SSN Commentary

COVID-19 Amidst Carceral Contexts: The Overton Window of Political Possibility and Policy Change

Policy field

Connect with the author

COVID-19 Amidst Carceral Contexts: The Overton Window of Political Possibility and Policy Change,” (with Ans Irfan, Brie Williams, and Homer Venters), Journal of Public Health Management and Practice Direct, April 20, 2020.

 

Seminal works over the last two decades have analyzed the socio-historical and political antecedents of the “New Jim Crow,” the US criminal justice system’s undermining of the gains won in the civil rights movement. For many years, public health professionals and advocates, such as Homer Venters and Brie Williams, have been raising the alarm regarding the quality of health care within jails and prisons and the unhealthy environmental factors associated with correctional facilities that contribute to poorer health outcomes for an already medically vulnerable population.
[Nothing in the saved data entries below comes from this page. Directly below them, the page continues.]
(* ===== verification/TransCommon.v ===== *)
(** * What the translation arms share

    The state a translation threads, and [planner/translator/common.rs]: the ordinals a DataFusion
    node names, a keyless join's row markers, and a limit's interval.  A translation counts the
    sources it reaches ([next_source]), refuses with a [PlanError], may panic, and runs on fuel that
    TransFacts.v shows is enough. *)
From stdpp Require Import strings.
From S2P Require Import Prelude Interval PlanIR PlanCommon PlanNodes Joins Physical ExprTrans.
Open Scope nat_scope.

(** ** Outcomes: an answer, a refusal, a panic, or fuel spent *)
Inductive outcome (A : Type) : Type :=
| Good (value : A)
| Refused (error : PlanError)
| Panicked
| OutOfFuel.
Arguments Good {A} value.
Arguments Refused {A} error.
Arguments Panicked {A}.
Arguments OutOfFuel {A}.

(** ** Outcomes in sequence *)
#[export] Instance outcome_ret : MRet outcome := fun _ => Good.
#[export] Instance outcome_bind : MBind outcome := fun _ _ k o =>
  match o with Good x => k x | Refused e => Refused e | Panicked => Panicked | OutOfFuel => OutOfFuel end.

Definition answered {A} (o : option (PlanResult A)) : outcome A :=
  match o with Some (Ok x) => Good x | Some (Err e) => Refused e | None => Panicked end.

Definition expected {A} (o : option A) : outcome A := match o with Some x => Good x | None => Panicked end.
Definition written {A} (r : PlanResult A) : outcome A := match r with Ok x => Good x | Err e => Refused e end.

Fixpoint map_outcome {A B} (f : A -> outcome B) (l : list A) : outcome (list B) :=
  match l with [] => Good [] | x :: l => y ← f x; ys ← map_outcome f l; Good (y :: ys) end.

Lemma bind_good {A B} (o : outcome A) (k : A -> outcome B) y :
  o ≫= k = Good y -> exists x, o = Good x /\ k x = Good y.
Proof. destruct o; cbn; [eauto|discriminate..]. Qed.

Ltac inv_good :=
  repeat match goal with
  | H : (_ ≫= _) = Good _ |- _ =>
      let x := fresh "x" in let E := fresh "E" in apply bind_good in H as (x & E & H)
  | H : Good _ = Good _ |- _ => injection H as H
  end.

Lemma expected_good {A} (o : option A) x : expected o = Good x -> o = Some x.
Proof. destruct o; by intros [= ->]. Qed.

(** *** A computation that answers or refuses *)
Definition ends {A} (o : outcome A) (P : A -> Prop) : Prop :=
  match o with Good x => P x | Refused _ => True | Panicked | OutOfFuel => False end.

Lemma ends_bind {A B} (o : outcome A) (k : A -> outcome B) P Q :
  ends o P -> (forall x, P x -> ends (k x) Q) -> ends (o ≫= k) Q.
Proof. destruct o; cbn; auto. Qed.

Lemma ends_good {A} (x : A) (P : A -> Prop) : P x -> ends (Good x) P.
Proof. done. Qed.

Lemma ends_written {A} (r : PlanResult A) : ends (written r) (fun x => r = Ok x).
Proof. by destruct r. Qed.

Lemma ends_expected {A} (o : option A) : is_Some o -> ends (expected o) (fun x => o = Some x).
Proof. by intros [x ->]. Qed.

Lemma after_written {A B} (r : PlanResult A) (k : A -> outcome B) Q :
  (forall x, r = Ok x -> ends (k x) Q) -> ends (written r ≫= k) Q.
Proof. intros Hk. eapply ends_bind; [apply ends_written|done]. Qed.

Lemma after_expected {A B} (o : option A) (k : A -> outcome B) Q :
  is_Some o -> (forall x, o = Some x -> ends (k x) Q) -> ends (expected o ≫= k) Q.
Proof. intros Ho Hk. eapply ends_bind; [by apply ends_expected|done]. Qed.

(** ** The monad *)
Definition TransM (A : Type) : Type := nat -> outcome (A * nat).
#[export] Instance TransM_ret : MRet TransM := fun _ x s => Good (x, s).
#[export] Instance TransM_bind : MBind TransM := fun _ _ f m s =>
  match m s with
  | Good (x, s) => f x s
  | Refused e => Refused e
  | Panicked => Panicked
  | OutOfFuel => OutOfFuel
  end.

Definition refuse {A} (e : PlanError) : TransM A := fun _ => Refused e.
Definition panic {A} : TransM A := fun _ => Panicked.
Definition from {A} (r : PlanResult A) : TransM A :=
  fun s => match r with Ok x => Good (x, s) | Err e => Refused e end.
(** An [expect], an index or an [unreachable!]. *)
Definition expect {A} (o : option A) : TransM A := match o with Some x => mret x | None => panic end.

Fixpoint mapT {A B} (f : A -> TransM B) (l : list A) : TransM (list B) :=
  match l with
  | [] => mret []
  | x :: l => y ← f x; ys ← mapT f l; mret (y :: ys)
  end.

(** *** What holds of the value and the counter a computation returns, if it returns *)
Definition returns {A} (m : TransM A) (s : nat) (Q : A -> nat -> Prop) : Prop :=
  forall x s', m s = Good (x, s') -> Q x s'.

Lemma returns_ret {A} (x : A) s (Q : A -> nat -> Prop) : Q x s -> returns (mret x) s Q.
Proof. by intros HQ ? ? [= <- <-]. Qed.

Lemma returns_bind {A B} (m : TransM A) (k : A -> TransM B) s (Q : B -> nat -> Prop) :
  returns m s (fun x s' => returns (k x) s' Q) -> returns (m ≫= k) s Q.
Proof.
  intros Hm y s'' Hb. unfold mbind, TransM_bind in Hb.
  destruct (m s) as [[x s']|e| |] eqn:E; try done. exact (Hm x s' E y s'' Hb).
Qed.

Lemma returns_weaken {A} (m : TransM A) s (P Q : A -> nat -> Prop) :
  returns m s P -> (forall x s', P x s' -> Q x s') -> returns m s Q.
Proof. intros Hm Hi x s' E. by apply Hi, Hm. Qed.

Lemma returns_from {A} (r : PlanResult A) s (Q : A -> nat -> Prop) :
  (forall x, r = Ok x -> Q x s) -> returns (from r) s Q.
Proof. intros HQ x s'. unfold from. destruct r as [y|e]; [|done]. intros [= -> ->]. by apply HQ. Qed.

Lemma returns_expect {A} (o : option A) s (Q : A -> nat -> Prop) :
  (forall x, o = Some x -> Q x s) -> returns (expect o) s Q.
Proof. intros HQ. destruct o as [y|]; [|done]. apply returns_ret. by apply HQ. Qed.

Lemma returns_mapT {A B} (f : A -> TransM B) (P : A -> B -> Prop) l s :
  (forall x s, x ∈ l -> returns (f x) s (fun y s' => P x y /\ s' = s)) ->
  returns (mapT f l) s (fun ys s' => Forall2 P l ys /\ s' = s).
Proof.
  revert s. induction l as [|x l IH]; intros s Hf; cbn.
  - apply returns_ret. by split; [constructor|].
  - apply returns_bind. eapply returns_weaken; [apply Hf, list_elem_of_here|]. intros y s' [Hy ->].
    apply returns_bind. eapply returns_weaken; [apply IH|].
    + intros x' s' Hx. apply Hf. by apply list_elem_of_further.
    + intros ys s' [Hys ->]. apply returns_ret. split; [by constructor|done].
Qed.

(** Whatever such a computation returns, it left the counter alone. *)
Definition keeps_count {A} (m : TransM A) : Prop := forall s, returns m s (fun _ s' => s' = s).

Lemma keeps_count_ret {A} (x : A) : keeps_count (mret x).
Proof. intros s. by apply returns_ret. Qed.
Lemma keeps_count_from {A} (r : PlanResult A) : keeps_count (from r).
Proof. intros s. by apply returns_from. Qed.
Lemma keeps_count_expect {A} (o : option A) : keeps_count (expect o).
Proof. intros s. by apply returns_expect. Qed.
Lemma keeps_count_refuse {A} e : keeps_count (refuse (A:=A) e).
Proof. done. Qed.
Lemma keeps_count_bind {A B} (m : TransM A) (k : A -> TransM B) :
  keeps_count m -> (forall x, keeps_count (k x)) -> keeps_count (m ≫= k).
Proof.
  intros Hm Hk s. apply returns_bind. eapply returns_weaken; [apply Hm|]. intros x s' ->. apply Hk.
Qed.
Lemma keeps_count_mapT {A B} (f : A -> TransM B) l : (forall x, keeps_count (f x)) -> keeps_count (mapT f l).
Proof.
  intros Hf. induction l as [|x l IH]; cbn; [apply keeps_count_ret|].
  apply keeps_count_bind; [done|]. intros y. apply keeps_count_bind; [done|]. intros ys. apply keeps_count_ret.
Qed.

#[export] Hint Resolve keeps_count_ret keeps_count_from keeps_count_expect keeps_count_refuse keeps_count_mapT
  keeps_count_bind : peacock.

(** One step of a computation: what it translates first, then the rest. *)
Lemma returns_after {A B} (m : TransM A) (k : A -> TransM B) s (Q : B -> nat -> Prop) :
  keeps_count m -> (forall x, returns (k x) s Q) -> returns (m ≫= k) s Q.
Proof. intros Hm Hk. apply returns_bind. eapply returns_weaken; [apply Hm|]. intros x s' ->. apply Hk. Qed.

Lemma returns_after_from {A B} (r : PlanResult A) (k : A -> TransM B) s (Q : B -> nat -> Prop) :
  (forall x, r = Ok x -> returns (k x) s Q) -> returns (from r ≫= k) s Q.
Proof. intros Hk. apply returns_bind, returns_from. done. Qed.

Lemma returns_after_expect {A B} (o : option A) (k : A -> TransM B) s (Q : B -> nat -> Prop) :
  (forall x, o = Some x -> returns (k x) s Q) -> returns (expect o ≫= k) s Q.
Proof. intros Hk. apply returns_bind, returns_expect. done. Qed.

(** ** A node's own answers *)
Definition lanes (node : GpuNode) : nat := n (input_layout node).
Definition batches (node : GpuNode) : BatchLayout := batch_layout (input_layout node).

(** ** Ordinals *)
Section Ordinals.
Context `{DataFusion}.

Definition column_ordinal_of (e : PhysicalExpr) (input_schema : ArrowSchema) (site : string) : PlanResult nat :=
  translated ← translate_expr e input_schema;
  match translated with
  | Column reference => Ok (index reference)
  | _ => Err (Unsupported (site +:+ " is an expression rather than a column"))
  end.

Definition hash_key_ordinals (exprs : list PhysicalExpr) (input_schema : ArrowSchema) : PlanResult (list nat) :=
  traverse (fun e => column_ordinal_of e input_schema "hash key") exprs.

Definition sort_key_ordinals (exprs : list SortExpr) (input_schema : ArrowSchema) : PlanResult (list ColumnOrder) :=
  traverse (fun key =>
    c ← column_ordinal_of (sort_expr key) input_schema "sort key";
    Ok {| column := c; ascending := negb (descending key); nulls_first := sort_nulls_first key |}) exprs.
End Ordinals.

Definition filter_column (c : ColumnIndex) : PlanResult JoinFilterColumn :=
  side ← match ci_side c with
         | DfLeft => Ok Build
         | DfRight => Ok Probe
         | DfNone => Err (Unsupported "a join filter reading the mark column: it belongs to neither side, so this mode has no ordinal to rebase it onto")
         end;
  Ok {| side := side; filter_index := ci_index c |}.

Definition filter_column_map (filter : JoinFilter) : PlanResult (list JoinFilterColumn) :=
  traverse filter_column (column_indices filter).

(** ** Row markers *)

(** One side's columns: DataFusion's ordinals, or the marker where it plans none. *)
Definition side_ordinals (emitted : bool) (width : nat) (acc : list (option nat) * nat) : list (option nat) * nat :=
  let '(ours, next) := acc in
  match emitted, width with
  | false, _ => (ours, next)
  | true, 0 => (ours ++ [None], next)
  | true, _ => (ours ++ map Some (seq next width), next + width)
  end.

Definition emitted_ordinals (jt : JoinType) (build probe : nat) : list (option nat) :=
  let '(with_build, with_probe) := emitted_sides jt in
  let '(ours, next) := side_ordinals with_probe probe (side_ordinals with_build build ([], 0)) in
  ours ++ map Some (seq next (emitted_columns jt build probe - next)).

(** [None] is a failed [expect]. *)
Definition past_rowmarkers (schema : ArrowSchema) (build probe : nat) (jt : JoinType)
    (projection : option (list nat)) : option (option (list nat) * Schema) :=
  let ours := emitted_ordinals jt build probe in
  let theirs := emitted_columns jt build probe in
  match position (fun from => bool_decide (from = None)) ours with
  | None => Some (projection, schema_new schema)
  | Some marker =>
      kept ← mapM (fun ordinal => position (fun from => bool_decide (from = Some ordinal)) ours)
               (default (seq 0 theirs) projection);
      Some match kept with
           | [] => (Some [marker], rowmarker)
           | _ => (Some kept, schema_new schema)
           end
  end.

(** ** Co-location and limits *)
Definition co_partitioned (build probe : GpuNode) (keys : list (nat * nat)) : bool :=
  let scattered_on node on :=
    (lanes node =? 1) || bool_decide (key_distribution (input_layout node) = ByHash on) in
  (lanes build =? lanes probe) && scattered_on build (map fst keys) && scattered_on probe (map snd keys).

Definition limit_interval (plan : ExecutionPlan) : option (ExecutionPlan * RowInterval) :=
  match plan with
  | GlobalLimitExec _ skip fetch input => Some (input, {| skip := skip; fetch := fetch |})
  | LocalLimitExec _ fetch input => Some (input, {| skip := 0; fetch := Some fetch |})
  | CoalesceBatchesExec _ (Some fetch) input => Some (input, {| skip := 0; fetch := Some fetch |})
  | _ => None
  end.

(** ** The shuffle's halves ([translator/nodes.rs]) *)
Definition merged (input : GpuNode) : GpuNode :=
  if 1 <? lanes input then new_merge_partitions input else input.

Definition shuffled (input : GpuNode) (keys : list nat) (n_ : nat) : GpuNode :=
  let was_single_batch := bool_decide (batches input = SingleBatch) in
  let input := merged input in
  let input := if was_single_batch && negb (bool_decide (batches input = SingleBatch))
               then new_coalesce_all_batches input else input in
  new_emit_partitions input keys n_.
Such assertions are echoed in an article, “Addressing Mass Incarceration: A Clarion Call for Public Health,” written by affiliates of Vera Institute of Justice, which cautions against public health and corrections systems working in silos; encourages a public health approach rather than a punitive paradigm; and calls on policymakers, researchers, and advocates to form new partnerships, rethink drug policy, and improve health information technology. The onset of the COVID-19 pandemic in the US has shone a new and brighter light on the vast inequities that exist within our public health system in terms of access, screening, and care. Correctional health is chief among them.